I am going to make this on Sunday for a guest who is coming over. We all love salmon and I’ve been looking for something different than just ‘grilled’. Thank you so much for the recipe. Can’t wait to try it!
HOE CAN I GRILL THE PINEAPPLE SALMON INSTEAD OF USING THE BROILIER
Hi Joe, You can season the salmon with the spice rub and grill until almost done. Brush on the maple glaze at the end and continue cooking for about a minute.
To the woman whose husband does not like maple syrup, if you have a supermarket with a kosher or Passover section, you can try Silan date syrup. Adds a nice sweetness with a less pronounced flavor. It is also good on oatmeal and plain Greek yogurt.
My husband loathes pineapple.

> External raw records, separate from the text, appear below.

(** A JavaScript number is an IEEE 754 binary64 value. *)
Definition number : Set := float.

(** Truthiness of a number: [0], [-0] and [NaN] are falsy. *)
Definition number_truthy (x : number) : bool :=
  negb (PrimFloat.is_zero x || PrimFloat.is_nan x).

(** Truthiness of a string: only the empty string is falsy. *)
Definition string_truthy (s : string) : bool :=
  match s with
  | EmptyString => false
  | String _ _ => true
  end.

(** Truthiness of [string | null | undefined]. *)
Definition opt_string_truthy (s : option string) : bool :=
  match s with
  | Some s => string_truthy s
  | None => false
  end.

End Js.

Declare Scope js_scope.
Delimit Scope js_scope with js.
Notation "x <- c ;; k" := (Js.bind c (fun x => k))
  (at level 61, c at next level, right associativity) : js_scope.

(** ** Date arithmetic (ECMA-262, section 21.4.1)

    Time values are integers: milliseconds since the epoch, in UTC. *)

Module EcmaDate.
Local Open Scope Z_scope.

Definition msPerDay : Z := 86400000.
Definition msPerHour : Z := 3600000.
Definition msPerMinute : Z := 60000.
Definition msPerSecond : Z := 1000.

Definition Day (t : Z) : Z := t / msPerDay.
Definition TimeWithinDay (t : Z) : Z := t mod msPerDay.

Definition DaysInYear (y : Z) : Z :=
  if negb (y mod 4 =? 0) then 365
  else if negb (y mod 100 =? 0) then 366
  else if negb (y mod 400 =? 0) then 365
  else 366.

Definition DayFromYear (y : Z) : Z :=
  365 * (y - 1970) + (y - 1969) / 4 - (y - 1901) / 100 + (y - 1601) / 400.

Definition TimeFromYear (y : Z) : Z := msPerDay * DayFromYear y.
(** * sql_executor: a shallow embedding of the execution orchestrator

    The development follows [sql_executor.py]: the natural ordering of
    the discovered scripts, the connection helpers, the three
    transaction-mode workflows, the orchestrator with its report step,
    and the entry point.

    The database driver (psycopg2), the clock and the filesystem are the
    program's environment.  The driver is an interface ([Driver]) over an
    abstract world; every theorem holds for each of its instances.  The
    filesystem is a snapshot that stays the same for the whole run. *)

From stdpp Require Import base list strings gmap sorting.
From Stdlib Require Import ZArith Ascii String.

Open Scope string_scope.
Open Scope list_scope.
Open Scope Z_scope.

(** ** Paths *)

(** A [pathlib.Path] is identified with its POSIX string, so that
    [p.as_posix()] is the identity. *)
Definition path := string.

Definition as_posix (p : path) : string := p.

(** ** Natural ordering *)

Module Natsort.

(** Lexicographic comparison of sequences, the way Python compares
    tuples and strings: the first differing position decides, and a
    proper prefix is smaller. *)
Fixpoint lex {A : Type} (cmp : A → A → comparison) (l1 l2 : list A)
    : comparison :=
  match l1, l2 with
  | [], [] => Eq
  | [], _ :: _ => Lt
  | _ :: _, [] => Gt
  | x :: l1', y :: l2' =>
      match cmp x y with
      | Eq => lex cmp l1' l2'
      | c => c
      end
  end.

(** Code point of a character, and comparison of two strings by code
    points ([str.__lt__]). *)
Definition code (a : ascii) : N := N_of_ascii a.

Definition codes (s : string) : list N := code <$> list_ascii_of_string s.

Definition str_compare (s t : string) : comparison :=
  lex N.compare (codes s) (codes t).

(** Modelled from the spec: [natsorted] belongs to the third-party
    natsort package, which is imported by [sql_executor.py] and is not
    part of the sources.  Following the Natural Sorter contract, a
    string is cut into maximal runs of decimal digits and runs of other
    characters; a digit run stands for its numeric value and any other
    run for its text; a key that would begin with a number is given an
    empty text in front, so that texts and numbers alternate.  Keys are
    compared position by position like tuples, and the sort is stable. *)
Inductive chunk : Type :=
  | Text (s : string)
  | Num (n : N).

Definition is_digit (a : ascii) : bool :=
  (48 <=? code a)%N && (code a <=? 57)%N.

(** Maximal runs, each tagged with whether it is a digit run. *)
Fixpoint runs (s : string) : list (bool * string) :=
  match s with
  | EmptyString => []
  | String a s' =>
      match runs s' with
      | (d, t) :: rest =>
          if Bool.eqb d (is_digit a) then (d, String a t) :: rest
          else (is_digit a, String a "") :: (d, t) :: rest
      | [] => [(is_digit a, String a "")]
      end
  end.

(** [int(t)] for a run of decimal digits. *)
Definition int_of_digits (t : string) : N :=
  foldl (λ acc a, acc * 10 + (code a - 48))%N 0%N (list_ascii_of_string t).

Definition chunk_of_run (r : bool * string) : chunk :=
  if r.1 then Num (int_of_digits r.2) else Text r.2.

Definition natsort_key (s : string) : list chunk :=
  match chunk_of_run <$> runs s with
  | Num n :: rest => Text "" :: Num n :: rest
  | k => k
  end.

(** Texts compare by code points and numbers by value.  Texts and
    numbers never meet at the same position of two keys; the two mixed
    cases are there to make the comparison a function. *)
Definition chunk_compare (c1 c2 : chunk) : comparison :=
  match c1, c2 with
  | Text s, Text t => str_compare s t
  | Num m, Num n => N.compare m n
  | Text _, Num _ => Lt
  | Num _, Text _ => Gt
  end.

Definition key_compare (k1 k2 : list chunk) : comparison :=
  lex chunk_compare k1 k2.

(** [a] may stand before [b]. *)
Definition natural_leb (a b : string) : bool :=
  match key_compare (natsort_key a) (natsort_key b) with
  | Gt => false
  | _ => true
  end.

(** Stable insertion: [x] comes from further left in the input than
    everything already in [l], so it goes before its equals. *)
Fixpoint insert_sorted (x : string) (l : list string) : list string :=
  match l with
  | [] => [x]
  | y :: l' => if natural_leb x y then x :: y :: l' else y :: insert_sorted x l'
  end.

Definition natsorted (l : list string) : list string :=
  foldr insert_sorted [] l.

End Natsort.

Import Natsort.
(** Two arrays of one shape with the same entries are equal. *)
Lemma matrix_ext (M N : matrix) (r c : nat) :
  has_shape M r c -> has_shape N r c ->
  (forall a b, a < r -> b < c -> entry M a b = entry N a b) -> M = N.
Proof.
  intros HM HN Hent. apply (nth_ext _ _ [] []).
  - destruct HM as [HM1 _], HN as [HN1 _]. congruence.
  - intros a Ha. assert (Ha' : a < r) by (destruct HM as [HM1 _]; lia).
    apply (nth_ext _ _ 0%Qc 0%Qc).
    + now rewrite (has_shape_row HM Ha'), (has_shape_row HN Ha').
    + intros b Hb. rewrite (has_shape_row HM Ha') in Hb. now apply Hent.
Qed.

Lemma length_vadd (u v : vec) :
  length u = length v -> length (Numpy.vadd u v) = length u.
Proof.
  intros Hl. unfold Numpy.vadd. rewrite length_map, length_combine, <- Hl.
  apply Nat.min_id.
Qed.

Lemma nth_vadd (u v : vec) (i : nat) :
  length u = length v -> i < length u ->
  nth i (Numpy.vadd u v) 0%Qc = (nth i u 0 + nth i v 0)%Qc.
Proof.
  intros Hl Hi. unfold Numpy.vadd.
  rewrite (nth_map_in _ _ (0%Qc, 0%Qc)) by (rewrite length_combine; lia).
  now rewrite combine_nth.
Qed.

Lemma nth_madd (M N : matrix) (a : nat) :
  length M = length N -> a < length M ->
  nth a (Numpy.madd M N) [] = Numpy.vadd (nth a M []) (nth a N []).
Proof.
  intros Hl Ha. unfold Numpy.madd.
  rewrite (nth_map_in _ _ ([], [])) by (rewrite length_combine; lia).
  now rewrite combine_nth.
Qed.

Lemma has_shape_madd (M N : matrix) (r c : nat) :
  has_shape M r c -> has_shape N r c -> has_shape (Numpy.madd M N) r c.
Proof.
  intros HM HN. assert (Hl : length M = length N)
    by (destruct HM as [HM1 _], HN as [HN1 _]; congruence).
  split.
  - unfold Numpy.madd. rewrite length_map, length_combine, <- Hl, Nat.min_id.
    now destruct HM.
  - apply Forall_nth. intros a d Ha.
    assert (Ha' : a < r).
    { unfold Numpy.madd in Ha.
      rewrite length_map, length_combine, <- Hl, Nat.min_id in Ha.
      destruct HM as [HM1 _]. lia. }
    rewrite (nth_indep _ d []) by exact Ha.
    rewrite nth_madd by (destruct HM as [HM1 _]; auto; lia).
    rewrite length_vadd; rewrite (has_shape_row HM Ha'); auto.
    now rewrite (has_shape_row HN Ha').
Qed.
(** * ibis backends: file namespace walker, PySpark client, pandas constants

    A shallow embedding of
    - [ibis/backends/base/file/__init__.py] (FileClient, FileDatabase),
    - [ibis/backends/pyspark/client.py] (PySparkTable, PySparkClient),
    - [ibis/backends/pandas/execution/constants.py] (BINARY_OPERATIONS),
    with the properties of their public contracts. *)

From Stdlib Require Import String Ascii ZArith.
From stdpp Require Import base list strings gmap.
From stdpp Require Import sorting.

Local Open Scope string_scope.
Local Open Scope list_scope.

(* stdpp keeps [simpl] from unfolding string concatenation; the proofs
   below compute with it. *)
#[local] Arguments String.append !_ _ : simpl nomatch.

(** ** Python exceptions and the error monad *)

Inductive exn : Type :=
  | AttributeError (name : string)
  | NotImplementedError
  | KeyError (key : string)
  | IbisError (msg : string)
  | IbisInputError (msg : string)
  | ReError (pattern : string).

Inductive result (A : Type) : Type :=
  | Ok (a : A)
  | Raise (e : exn).
Arguments Ok {A} a.
Arguments Raise {A} e.

Definition rbind {A B} (r : result A) (k : A -> result B) : result B :=
  match r with
  | Ok a => k a
  | Raise e => Raise e
  end.

Notation "x <-r c ;; k" := (rbind c (fun x => k))
  (at level 100, c at next level, right associativity).

(** ** Python string helpers *)

Module PyStr.

(** [s.endswith(suffix)] *)
Definition endswith (s suffix : string) : bool :=
  let n := String.length s in
  let k := String.length suffix in
  if (k <=? n)%nat
  then bool_decide (String.substring (n - k) k s = suffix)
  else false.

(** [s.rfind('.')], as an index from the left; [None] stands for -1. *)
Fixpoint rfind_dot (s : string) : option nat :=
  match s with
  | EmptyString => None
  | String c rest =>
      match rfind_dot rest with
      | Some i => Some (S i)
      | None => if bool_decide (c = "."%char) then Some 0%nat else None
      end
  end.

(** [name in names] on a list of strings *)
Definition mem (name : string) (names : list string) : bool :=
  bool_decide (name ∈ names).

End PyStr.

(** ** pathlib and the file system

    A [Path] is the list of its components below the file-system root, so
    [p / name] appends a component and [str(p)] joins them with slashes. The
    file system is a tree of directories and regular files; [iterdir] yields
    the entries of a directory in the order the tree stores them. *)

Module Pathlib.

Definition Path := list string.

#[warnings="-register-all"] Inductive fsnode : Type :=
  | File
  | Dir (entries : list (string * fsnode)).

Fixpoint find_entry (c : string) (es : list (string * fsnode)) : option fsnode :=
  match es with
  | [] => None
  | (n, nd) :: es' => if bool_decide (n = c) then Some nd else find_entry c es'
  end.

Fixpoint resolve (fs : fsnode) (p : Path) : option fsnode :=
  match p with
  | [] => Some fs
  | c :: cs =>
      match fs with
      | File => None
      | Dir es =>
          match find_entry c es with
          | Some nd => resolve nd cs
          | None => None
          end
      end
  end.

Definition is_dir (fs : fsnode) (p : Path) : bool :=
  match resolve fs p with
  | Some (Dir _) => true
  | _ => false
  end.

Definition is_file (fs : fsnode) (p : Path) : bool :=
  match resolve fs p with
  | Some File => true
  | _ => false
  end.

(** [p / name] for a single-component [name] *)
Definition div (p : Path) (name : string) : Path := p ++ [name].

(** [p.iterdir()] of a directory *)
Definition iterdir (fs : fsnode) (p : Path) : list Path :=
  match resolve fs p with
  | Some (Dir es) => map (fun e => div p (fst e)) es
  | _ => []
  end.

(** [p.name]: the last component *)
Definition name (p : Path) : string :=
  match last p with
  | Some c => c
  | None => ""
  end.

(** [p.stem]: the last component without its final suffix; a leading or a
    trailing dot starts no suffix. *)
Definition stem (p : Path) : string :=
  let nm := name p in
  match PyStr.rfind_dot nm with
  | Some i =>
      if (0 <? i)%nat && (i <? String.length nm - 1)%nat
      then String.substring 0 i nm
      else nm
  | None => nm
  end.

(** [str(p)] *)
Fixpoint str_components (p : Path) : string :=
  match p with
  | [] => ""
  | c :: cs => "/" +:+ c +:+ str_components cs
  end.

Definition str (p : Path) : string :=
  match p with
  | [] => "/"
  | _ => str_components p
  end.

End Pathlib.

(** ** ibis/backends/base/file/__init__.py *)

Module FileBackend.
Import Pathlib.

(** The three listing helpers a concrete backend binds [list_databases] and
    [list_tables] to; the base class leaves both unimplemented. *)
Inductive databases_policy := DatabasesUnimplemented | DatabasesDirs | DatabasesDirsOrFiles.
Inductive tables_policy := TablesUnimplemented | TablesFiles.

Record FileClient : Type := {
  extension : string;
  root : Path;
  filesystem : fsnode;
  list_databases_impl : databases_policy;
  list_tables_impl : tables_policy
}.

Record FileDatabase : Type := {
  db_name : string;
  db_client : FileClient;
  db_path : option Path
}.

Section Client.
Variable self : FileClient.

Let fs := filesystem self.

Definition path_or_root (path : option Path) : Path :=
  match path with
  | None => root self
  | Some p => p
  end.

(** [_list_tables_files] *)
Definition _list_tables_files (path : option Path) : list string :=
  let path := path_or_root path in
  if is_dir fs path then
    flat_map (fun d =>
      if is_file fs d then
        if PyStr.endswith (str d) (extension self) then [stem d] else []
      else []) (iterdir fs path)
  else if is_file fs path then
    if PyStr.endswith (str path) (extension self) then [stem path] else []
  else [].

(** [_list_databases_dirs] *)
Definition _list_databases_dirs (path : option Path) : list string :=
  let path := path_or_root path in
  if is_dir fs path then
    flat_map (fun d => if is_dir fs d then [name d] else []) (iterdir fs path)
  else [].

What fruit would suggest as a substitute? I think mango or peaches might be too sweet.
Hi Deb, I like your idea to substitute mango or peaches; you may just need to add a bit more lime to cut the sweetness.
WOW! FANTASTIC, I’m a fan of salmon thanks for this recipe. Sending this to a host of family. Thanks keep up the great work. GOD Bless
Salmon was delicious and i would make even more (double) the salsa recipe because it’s a great side for the salmon and it goes quickly. Watch the salmon carefully, it’s best when it’s on the rare side.
This is a regular I. Our family dinner line up!